From the back, the smartphones look similar to the Redmi Note 4. The smartphones differ in appearance only in the LED flash placing (in the Redmi 4, it is to the right of the camera, and in the Redmi 4 Prime, it is to the left).

At the bottom are the microUSB port, the speaker and the speaker-styled microphone. On top are 3.5 mm audio jack, a second microphone and IR port. On the left side there is a hybrid slot for 2 SIM cards or 1 SIM card and a microSD memory card up to 128 GB. On the right side are the volume rocker and the smartphone lock button. The fingerprint sensor is on the back.
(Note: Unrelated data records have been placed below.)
(* ===== verification/Config.v ===== *)
(** * Configuration and start-up (src/common/common.h, src/lekv.cpp)

    The peers of a node come from [config.json]: the master first, then the
    followers, numbered from 2 in the order of the file.  [json_parse] of the
    file's text is the JSON library's; reading the file itself is not modelled. *)

From S2P Require Import Prelude Text Json.

Definition MASTER_ID : Z := 1.
Definition MASTER_PORT : Z := 9001.

Record PeerInfo := { pid : Z; ip : bytes; port : Z }.

Definition read_master_config (j : json) : outcome PeerInfo :=
  mc ← json_index j (str "MASTER_CONFIG");
  jip ← json_index mc (str "IP");
  master_ip ← json_string jip;
  mc ← json_index j (str "MASTER_CONFIG");
  jport ← json_index mc (str "PORT");
  master_port ← json_unsigned u16 jport;
  if negb (master_port =? MASTER_PORT) then Throw
  else Ret {| pid := MASTER_ID; ip := master_ip; port := master_port |}.

(** The loop over the followers; [next] is the global [FOLLOWER_ID_START]. *)
Fixpoint followers_loop (next : Z) (l : list json) : outcome (list PeerInfo * Z) :=
  match l with
  | [] => Ret ([], next)
  | follower :: l =>
      jip ← json_const_index follower (str "IP");
      ip ← json_string jip;
      jport ← json_const_index follower (str "PORT");
      port ← json_unsigned u16 jport;
      if port =? MASTER_PORT then Throw else
      '(ps, next') ← followers_loop (u64 (next + 1)) l;
      Ret ({| pid := next; ip := ip; port := port |} :: ps, next')
  end.

Definition read_followers_config (FOLLOWER_ID_START : Z) (j : json) : outcome (list PeerInfo * Z) :=
  fc ← json_index j (str "FOLLOWER_CONFIG");
  followers_loop FOLLOWER_ID_START (json_elems fc).

Fixpoint find_self_node_id (peers : list PeerInfo) (self_port : Z) : outcome Z :=
  match peers with
  | [] => Throw
  | peer :: peers => if port peer =? self_port then Ret (pid peer) else find_self_node_id peers self_port
  end.

(** The start of [main]: the port of the command line ([std::stoul], converted to
    [uint16_t]), the peers and the node's own id. *)
Definition parse_port (arg : option bytes) : outcome Z :=
  match arg with
  | None => Ret 9001
  | Some a => v ← stoull a; Ret (u16 v)
  end.

Definition start_up `{JsonText} (arg : option bytes) (config : bytes) : outcome (Z * Z * list PeerInfo) :=
  port ← parse_port arg;
  j1 ← json_parse config;
  master ← read_master_config j1;
  j2 ← json_parse config;
  '(followers, _) ← read_followers_config 2 j2;
  let peers := master :: followers in
  node_id ← find_self_node_id peers port;
  Ret (node_id, port, peers).

(** [RaftNode::GetNodeAddr]: the address of the first peer with the id, else "". *)
Fixpoint GetNodeAddr (peers_ : list PeerInfo) (node_id : Z) : bytes :=
  match peers_ with
  | [] => []
  | p :: peers_ =>
      if pid p =? node_id then ip p ++ str ":" ++ to_string (port p) else GetNodeAddr peers_ node_id
  end.

(** ** Lemmas *)

Lemma followers_loop_ids next l ps next' :
  0 ≤ next → next + zlen ps < 2 ^ 64 → followers_loop next l = Ret (ps, next') →
  pid <$> ps = (fun i => next + Z.of_nat i) <$> seq 0 (length ps) ∧
  Forall (fun p => port p ≠ MASTER_PORT) ps.
Proof.
  revert next ps. induction l as [|f l IH]; intros next ps Hn Hl H; simpl in H.
  { by injection H as <- _. }
  apply bind_ret_inv in H as (jip & _ & H). apply bind_ret_inv in H as (a & _ & H).
  apply bind_ret_inv in H as (jp & _ & H). apply bind_ret_inv in H as (p & _ & H).
  destruct (Z.eqb_spec p MASTER_PORT); [done|].
  apply bind_ret_inv in H as ([ps' n'] & H & [= <- <-]).
  rewrite zlen_cons in Hl. pose proof (zlen_nonneg ps').
  rewrite u64_small in H by lia. destruct (IH (next + 1) ps') as [Hids Hports]; [lia|lia|done|].
  split; [|by constructor].
  rewrite fmap_cons, Hids. cbn [length seq]. rewrite <- fmap_S_seq, fmap_cons, <- list_fmap_compose.
  f_equal; [simpl; lia|]. apply list_fmap_ext. intros i x _. simpl. lia.
Qed.

(** With distinct ids the address found is that of the peer itself. *)
Lemma GetNodeAddr_NoDup peers p :
  NoDup (pid <$> peers) → p ∈ peers →
  GetNodeAddr peers (pid p) = ip p ++ str ":" ++ to_string (port p).
Proof.
  induction peers as [|q peers IH]; intros Hn Hp; [by apply elem_of_nil in Hp|].
  rewrite fmap_cons, NoDup_cons in Hn. destruct Hn as [Hq Hn]. cbn [GetNodeAddr].
  destruct (Z.eqb_spec (pid q) (pid p)) as [E|E]; apply elem_of_cons in Hp as [->|Hp]; try done.
  - exfalso. apply Hq. rewrite E. by apply list_elem_of_fmap_2.
  - by apply IH.
Qed.

Lemma find_self_node_id_ret peers sp n :
  find_self_node_id peers sp = Ret n → ∃ p, p ∈ peers ∧ pid p = n ∧ port p = sp.
Proof.
  induction peers as [|q peers IH]; simpl; [done|]. destruct (Z.eqb_spec (port q) sp).
  - intros [= <-]. exists q. split; [left|done].
  - intros H. destruct (IH H) as (p & ? & ?). exists p. split; [by right|done].
Qed.

(** A configuration that is accepted numbers its nodes without clash. *)
Lemma start_up_ids {J : JsonText} (arg : option bytes) (config : bytes) node port_ peers
    (Hlen : zlen peers < 2 ^ 63) (Hs : start_up arg config = Ret (node, port_, peers)) :
  pid <$> peers = (fun i => 1 + Z.of_nat i) <$> seq 0 (length peers) ∧
  (∀ i p, peers !! i = Some p → (port p = MASTER_PORT ↔ i = 0%nat)) ∧
  (∃ p, p ∈ peers ∧ pid p = node ∧ port p = port_) ∧
  (∀ p, p ∈ peers → GetNodeAddr peers (pid p) = ip p ++ str ":" ++ to_string (port p)).
Proof.
  unfold start_up in Hs.
  apply bind_ret_inv in Hs as (prt & _ & Hs). apply bind_ret_inv in Hs as (j1 & _ & Hs).
  apply bind_ret_inv in Hs as (master & Hm & Hs). apply bind_ret_inv in Hs as (j2 & _ & Hs).
  apply bind_ret_inv in Hs as ([fs nx] & Hf & Hs). apply bind_ret_inv in Hs as (n & Hself & [= -> -> <-]).
  unfold read_followers_config in Hf. apply bind_ret_inv in Hf as (fc & _ & Hf).
  rewrite zlen_cons in Hlen. apply followers_loop_ids in Hf as [Hids Hports]; [|lia|lia].
  assert (Hmaster : pid master = 1 ∧ port master = MASTER_PORT).
  { unfold read_master_config in Hm. do 5 (apply bind_ret_inv in Hm as (? & _ & Hm)).
    apply bind_ret_inv in Hm as (mp & _ & Hm).
    destruct (Z.eqb_spec mp MASTER_PORT) as [E|]; [|done]. injection Hm as <-. by split. }
  destruct Hmaster as [Hid Hport].
  assert (Hall : pid <$> master :: fs = (fun i => 1 + Z.of_nat i) <$> seq 0 (length (master :: fs))).
  { rewrite fmap_cons, Hid, Hids. cbn [length seq]. rewrite <- fmap_S_seq, fmap_cons, <- list_fmap_compose.
    f_equal. apply list_fmap_ext. intros i x _. simpl. lia. }
  split; [done|]. split; [|split; [by apply find_self_node_id_ret|]].
  - intros [|i] p Hp; simpl in Hp; [by injection Hp as <-|]. rewrite Forall_lookup in Hports.
    specialize (Hports _ _ Hp). done.
  - intros p Hp. apply GetNodeAddr_NoDup; [|done]. rewrite Hall.
    apply NoDup_fmap_2; [intros i j; lia|apply NoDup_seq].
Qed.

(** A parser that knows one text, the configuration of the repository. *)
Definition demo_config : json :=
  JObj [(str "FOLLOWER_CONFIG",
         JArr [JObj [(str "IP", JStr (str "127.0.0.1")); (str "PORT", JInt 9002)];
               JObj [(str "IP", JStr (str "127.0.0.1")); (str "PORT", JInt 9003)]]);
        (str "MASTER_CONFIG", JObj [(str "IP", JStr (str "127.0.0.1")); (str "PORT", JInt 9001)])].

Definition demo_peers : list PeerInfo :=
  [ {| pid := 1; ip := str "127.0.0.1"; port := 9001 |};
    {| pid := 2; ip := str "127.0.0.1"; port := 9002 |};
    {| pid := 3; ip := str "127.0.0.1"; port := 9003 |} ].

Definition demo_json_text : JsonText :=
  {| json_dump _ := Throw; json_parse _ := Ret demo_config |}.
The Redmi 4 and Redmi 4 Prime were sold in 3 colors: dark gray, silver and gold.

== Specifications ==

=== Hardware ===
The Redmi 4 had a Qualcomm Snapdragon 435 SoC with an Adreno 505 GPU, while Redmi 4 Prime had a Qualcomm Snapdragon 625 SoC and an Adreno 506 GPU. The base model was sold in 2/16 GB memory configuration, while the Prime model was sold in the 3/32 GB memory configuration. Both models use LPPDR4X RAM and eMMC 5.1 storage.

The models have a non-removable 4100 mAh Li-Po battery.

The Redmi 4 and Redmi 4 Prime had a back 13 MP camera with an f/2.2 aperture and phase detection autofocus, and a front-facing 5 MP camera with an f/2.2 aperture. Both cameras can record video at up to 1080p@30fps.

The smartphones had a 5-inch IPS LCD display with an aspect ratio of 16:9. The Redmi 4 display has an HD (1280 × 720 pixels) resolution with a pixel density of 296 ppi, while on the Redmi 4 Prime it is Full HD (1920 × 1080) and 441 ppi respectively.

=== Software ===
The models were launched with MIUI 8 based on Android 6.0.1 Marshmallow and have been updated to MIUI 10.